> _REQUIRED ACTION_:
With the records as your source, report how many lines contain "ClientConnection". Add no other words.

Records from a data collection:
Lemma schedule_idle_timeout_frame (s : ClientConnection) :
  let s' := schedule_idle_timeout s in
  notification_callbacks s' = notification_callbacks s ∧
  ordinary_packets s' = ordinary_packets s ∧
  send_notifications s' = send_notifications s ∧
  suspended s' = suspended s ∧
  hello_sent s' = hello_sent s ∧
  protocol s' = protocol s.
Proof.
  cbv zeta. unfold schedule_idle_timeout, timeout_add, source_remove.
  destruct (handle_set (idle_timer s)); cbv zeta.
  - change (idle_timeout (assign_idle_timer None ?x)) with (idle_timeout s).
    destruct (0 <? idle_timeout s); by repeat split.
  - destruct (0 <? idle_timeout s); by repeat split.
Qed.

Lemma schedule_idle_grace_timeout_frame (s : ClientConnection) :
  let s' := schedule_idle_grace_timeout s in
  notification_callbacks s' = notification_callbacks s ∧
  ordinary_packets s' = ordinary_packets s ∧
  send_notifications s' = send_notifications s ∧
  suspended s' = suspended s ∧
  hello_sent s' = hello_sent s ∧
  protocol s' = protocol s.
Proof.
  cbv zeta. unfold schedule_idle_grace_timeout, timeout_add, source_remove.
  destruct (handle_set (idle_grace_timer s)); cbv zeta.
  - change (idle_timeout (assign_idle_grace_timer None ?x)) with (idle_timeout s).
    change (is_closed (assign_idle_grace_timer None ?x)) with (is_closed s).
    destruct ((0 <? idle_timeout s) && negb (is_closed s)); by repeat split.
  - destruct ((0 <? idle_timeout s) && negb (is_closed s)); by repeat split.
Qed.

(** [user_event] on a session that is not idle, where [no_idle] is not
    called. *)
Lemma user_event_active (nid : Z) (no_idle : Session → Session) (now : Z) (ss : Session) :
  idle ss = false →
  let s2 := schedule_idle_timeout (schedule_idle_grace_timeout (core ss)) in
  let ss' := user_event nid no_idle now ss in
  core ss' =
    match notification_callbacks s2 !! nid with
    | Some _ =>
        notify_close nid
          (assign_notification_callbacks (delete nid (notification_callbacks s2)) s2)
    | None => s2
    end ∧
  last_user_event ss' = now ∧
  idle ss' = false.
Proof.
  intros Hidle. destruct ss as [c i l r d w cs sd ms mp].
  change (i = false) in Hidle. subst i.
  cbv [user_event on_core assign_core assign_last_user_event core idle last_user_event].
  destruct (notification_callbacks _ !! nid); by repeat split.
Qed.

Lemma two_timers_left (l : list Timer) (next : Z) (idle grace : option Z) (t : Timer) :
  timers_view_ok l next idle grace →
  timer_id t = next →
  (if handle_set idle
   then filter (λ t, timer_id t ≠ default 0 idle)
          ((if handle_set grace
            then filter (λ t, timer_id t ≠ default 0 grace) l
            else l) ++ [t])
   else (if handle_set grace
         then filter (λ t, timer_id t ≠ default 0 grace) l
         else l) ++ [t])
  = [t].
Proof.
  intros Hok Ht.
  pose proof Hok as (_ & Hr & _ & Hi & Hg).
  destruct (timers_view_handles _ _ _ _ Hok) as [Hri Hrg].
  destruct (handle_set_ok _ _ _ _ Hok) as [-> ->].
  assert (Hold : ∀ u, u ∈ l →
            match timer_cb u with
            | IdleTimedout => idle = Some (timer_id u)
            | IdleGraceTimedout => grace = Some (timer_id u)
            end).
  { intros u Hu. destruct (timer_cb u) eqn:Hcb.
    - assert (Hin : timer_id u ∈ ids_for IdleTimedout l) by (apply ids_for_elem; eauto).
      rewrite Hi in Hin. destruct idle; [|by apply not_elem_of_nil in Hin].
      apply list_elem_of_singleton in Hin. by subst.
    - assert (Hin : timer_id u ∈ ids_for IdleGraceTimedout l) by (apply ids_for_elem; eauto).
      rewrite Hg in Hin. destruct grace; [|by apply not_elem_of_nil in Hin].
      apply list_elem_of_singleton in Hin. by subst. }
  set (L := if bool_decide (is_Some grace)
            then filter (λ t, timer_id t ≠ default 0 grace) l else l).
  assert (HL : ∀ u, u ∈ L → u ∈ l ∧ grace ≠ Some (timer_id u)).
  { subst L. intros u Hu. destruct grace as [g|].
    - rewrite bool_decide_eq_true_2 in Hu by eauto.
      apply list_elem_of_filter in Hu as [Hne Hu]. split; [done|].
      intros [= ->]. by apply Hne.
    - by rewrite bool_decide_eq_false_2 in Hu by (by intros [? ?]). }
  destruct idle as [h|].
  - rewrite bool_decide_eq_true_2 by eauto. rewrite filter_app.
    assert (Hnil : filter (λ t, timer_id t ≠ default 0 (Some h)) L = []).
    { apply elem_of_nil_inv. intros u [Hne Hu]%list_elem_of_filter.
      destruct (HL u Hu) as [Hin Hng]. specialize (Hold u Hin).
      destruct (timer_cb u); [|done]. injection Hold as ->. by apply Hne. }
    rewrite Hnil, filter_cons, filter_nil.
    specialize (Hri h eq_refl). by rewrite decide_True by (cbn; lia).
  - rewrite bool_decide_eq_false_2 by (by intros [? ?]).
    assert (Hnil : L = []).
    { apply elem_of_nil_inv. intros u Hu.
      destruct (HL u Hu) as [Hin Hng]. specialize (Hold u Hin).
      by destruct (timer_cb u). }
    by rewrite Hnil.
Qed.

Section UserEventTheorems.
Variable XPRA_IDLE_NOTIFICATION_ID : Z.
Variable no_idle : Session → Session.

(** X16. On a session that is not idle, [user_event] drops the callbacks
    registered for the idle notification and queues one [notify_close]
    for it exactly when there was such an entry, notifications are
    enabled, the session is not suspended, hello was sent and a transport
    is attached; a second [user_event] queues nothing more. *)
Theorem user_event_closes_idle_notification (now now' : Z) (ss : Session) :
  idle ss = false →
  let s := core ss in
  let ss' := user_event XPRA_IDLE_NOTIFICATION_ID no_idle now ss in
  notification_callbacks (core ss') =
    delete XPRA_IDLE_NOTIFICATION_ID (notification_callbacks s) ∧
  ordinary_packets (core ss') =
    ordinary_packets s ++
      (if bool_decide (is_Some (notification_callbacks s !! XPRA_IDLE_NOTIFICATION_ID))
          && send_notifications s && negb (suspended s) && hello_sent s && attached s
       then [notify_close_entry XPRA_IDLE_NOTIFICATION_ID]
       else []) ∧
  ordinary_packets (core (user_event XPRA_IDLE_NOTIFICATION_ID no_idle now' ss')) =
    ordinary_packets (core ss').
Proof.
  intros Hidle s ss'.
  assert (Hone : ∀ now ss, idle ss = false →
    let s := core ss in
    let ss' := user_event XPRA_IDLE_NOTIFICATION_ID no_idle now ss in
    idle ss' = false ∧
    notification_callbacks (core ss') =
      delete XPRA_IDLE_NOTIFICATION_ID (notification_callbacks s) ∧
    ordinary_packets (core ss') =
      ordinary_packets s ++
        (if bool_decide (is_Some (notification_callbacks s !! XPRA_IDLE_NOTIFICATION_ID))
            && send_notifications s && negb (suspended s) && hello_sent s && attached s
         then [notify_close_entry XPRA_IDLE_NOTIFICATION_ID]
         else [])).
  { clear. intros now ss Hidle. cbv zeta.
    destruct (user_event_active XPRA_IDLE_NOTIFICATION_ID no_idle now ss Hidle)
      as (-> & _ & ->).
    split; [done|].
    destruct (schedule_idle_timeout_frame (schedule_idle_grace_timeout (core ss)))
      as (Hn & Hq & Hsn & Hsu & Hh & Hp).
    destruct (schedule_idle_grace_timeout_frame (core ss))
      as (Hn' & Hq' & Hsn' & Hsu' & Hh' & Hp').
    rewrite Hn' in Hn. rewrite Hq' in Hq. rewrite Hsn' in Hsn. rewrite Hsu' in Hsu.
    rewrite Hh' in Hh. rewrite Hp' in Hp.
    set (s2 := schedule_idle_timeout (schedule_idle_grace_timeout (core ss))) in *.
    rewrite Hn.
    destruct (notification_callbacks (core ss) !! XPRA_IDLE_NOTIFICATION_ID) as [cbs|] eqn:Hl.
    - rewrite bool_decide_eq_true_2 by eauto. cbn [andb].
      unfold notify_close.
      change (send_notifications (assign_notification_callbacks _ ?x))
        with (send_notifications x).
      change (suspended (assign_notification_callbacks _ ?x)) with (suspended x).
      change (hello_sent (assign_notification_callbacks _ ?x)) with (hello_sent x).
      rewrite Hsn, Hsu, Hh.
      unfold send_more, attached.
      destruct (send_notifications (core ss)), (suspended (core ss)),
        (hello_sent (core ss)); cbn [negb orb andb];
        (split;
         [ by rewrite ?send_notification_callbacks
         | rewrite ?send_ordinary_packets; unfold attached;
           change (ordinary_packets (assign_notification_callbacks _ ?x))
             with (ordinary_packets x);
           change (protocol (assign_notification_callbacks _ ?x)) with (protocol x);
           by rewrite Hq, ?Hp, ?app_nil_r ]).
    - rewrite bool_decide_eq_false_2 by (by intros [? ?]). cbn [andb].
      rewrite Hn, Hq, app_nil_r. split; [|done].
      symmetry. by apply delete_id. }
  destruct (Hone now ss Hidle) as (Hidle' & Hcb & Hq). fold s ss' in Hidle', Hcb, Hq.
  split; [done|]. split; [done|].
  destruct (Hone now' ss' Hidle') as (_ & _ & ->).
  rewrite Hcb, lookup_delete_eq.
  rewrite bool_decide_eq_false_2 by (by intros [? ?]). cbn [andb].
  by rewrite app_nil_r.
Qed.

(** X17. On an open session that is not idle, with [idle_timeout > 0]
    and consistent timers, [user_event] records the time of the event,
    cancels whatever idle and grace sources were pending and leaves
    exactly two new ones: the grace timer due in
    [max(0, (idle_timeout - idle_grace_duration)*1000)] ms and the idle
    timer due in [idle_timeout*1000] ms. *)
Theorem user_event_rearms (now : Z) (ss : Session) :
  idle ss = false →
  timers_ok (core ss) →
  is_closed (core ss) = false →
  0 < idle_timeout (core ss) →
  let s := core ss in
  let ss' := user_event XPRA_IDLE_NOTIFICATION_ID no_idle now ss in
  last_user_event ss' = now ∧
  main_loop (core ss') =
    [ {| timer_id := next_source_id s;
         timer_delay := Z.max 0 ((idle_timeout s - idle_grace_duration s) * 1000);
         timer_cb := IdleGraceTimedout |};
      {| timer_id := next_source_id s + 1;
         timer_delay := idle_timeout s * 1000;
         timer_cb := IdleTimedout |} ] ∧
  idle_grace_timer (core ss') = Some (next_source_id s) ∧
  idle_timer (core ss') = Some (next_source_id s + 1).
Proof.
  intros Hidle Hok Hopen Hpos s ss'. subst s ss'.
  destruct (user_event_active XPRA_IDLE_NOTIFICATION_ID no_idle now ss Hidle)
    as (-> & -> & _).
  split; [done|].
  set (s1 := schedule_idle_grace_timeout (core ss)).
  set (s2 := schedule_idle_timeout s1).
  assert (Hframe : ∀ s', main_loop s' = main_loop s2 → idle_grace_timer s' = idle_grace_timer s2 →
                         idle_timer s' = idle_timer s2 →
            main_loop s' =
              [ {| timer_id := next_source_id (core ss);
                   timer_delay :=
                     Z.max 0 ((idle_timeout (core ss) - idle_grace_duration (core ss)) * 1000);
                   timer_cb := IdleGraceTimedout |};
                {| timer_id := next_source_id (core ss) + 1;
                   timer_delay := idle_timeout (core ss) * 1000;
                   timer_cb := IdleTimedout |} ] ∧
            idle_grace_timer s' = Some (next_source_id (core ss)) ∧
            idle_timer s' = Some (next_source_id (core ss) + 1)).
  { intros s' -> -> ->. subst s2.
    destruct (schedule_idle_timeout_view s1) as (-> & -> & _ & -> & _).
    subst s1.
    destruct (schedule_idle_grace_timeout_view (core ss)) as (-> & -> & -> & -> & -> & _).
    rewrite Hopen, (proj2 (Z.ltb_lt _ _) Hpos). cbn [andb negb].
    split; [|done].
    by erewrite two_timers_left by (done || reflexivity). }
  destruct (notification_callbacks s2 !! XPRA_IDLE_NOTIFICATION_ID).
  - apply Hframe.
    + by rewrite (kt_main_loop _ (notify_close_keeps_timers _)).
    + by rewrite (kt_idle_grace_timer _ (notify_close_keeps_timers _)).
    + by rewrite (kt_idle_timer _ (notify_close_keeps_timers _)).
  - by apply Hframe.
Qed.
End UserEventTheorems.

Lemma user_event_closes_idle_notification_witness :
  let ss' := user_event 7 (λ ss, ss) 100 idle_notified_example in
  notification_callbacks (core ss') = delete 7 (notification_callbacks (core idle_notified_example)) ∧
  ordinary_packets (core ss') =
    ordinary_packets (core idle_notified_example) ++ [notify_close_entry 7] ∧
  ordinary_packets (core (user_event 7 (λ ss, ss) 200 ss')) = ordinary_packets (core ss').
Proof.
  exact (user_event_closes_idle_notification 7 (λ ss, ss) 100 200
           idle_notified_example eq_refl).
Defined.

> _RESPONSE AREA_:
2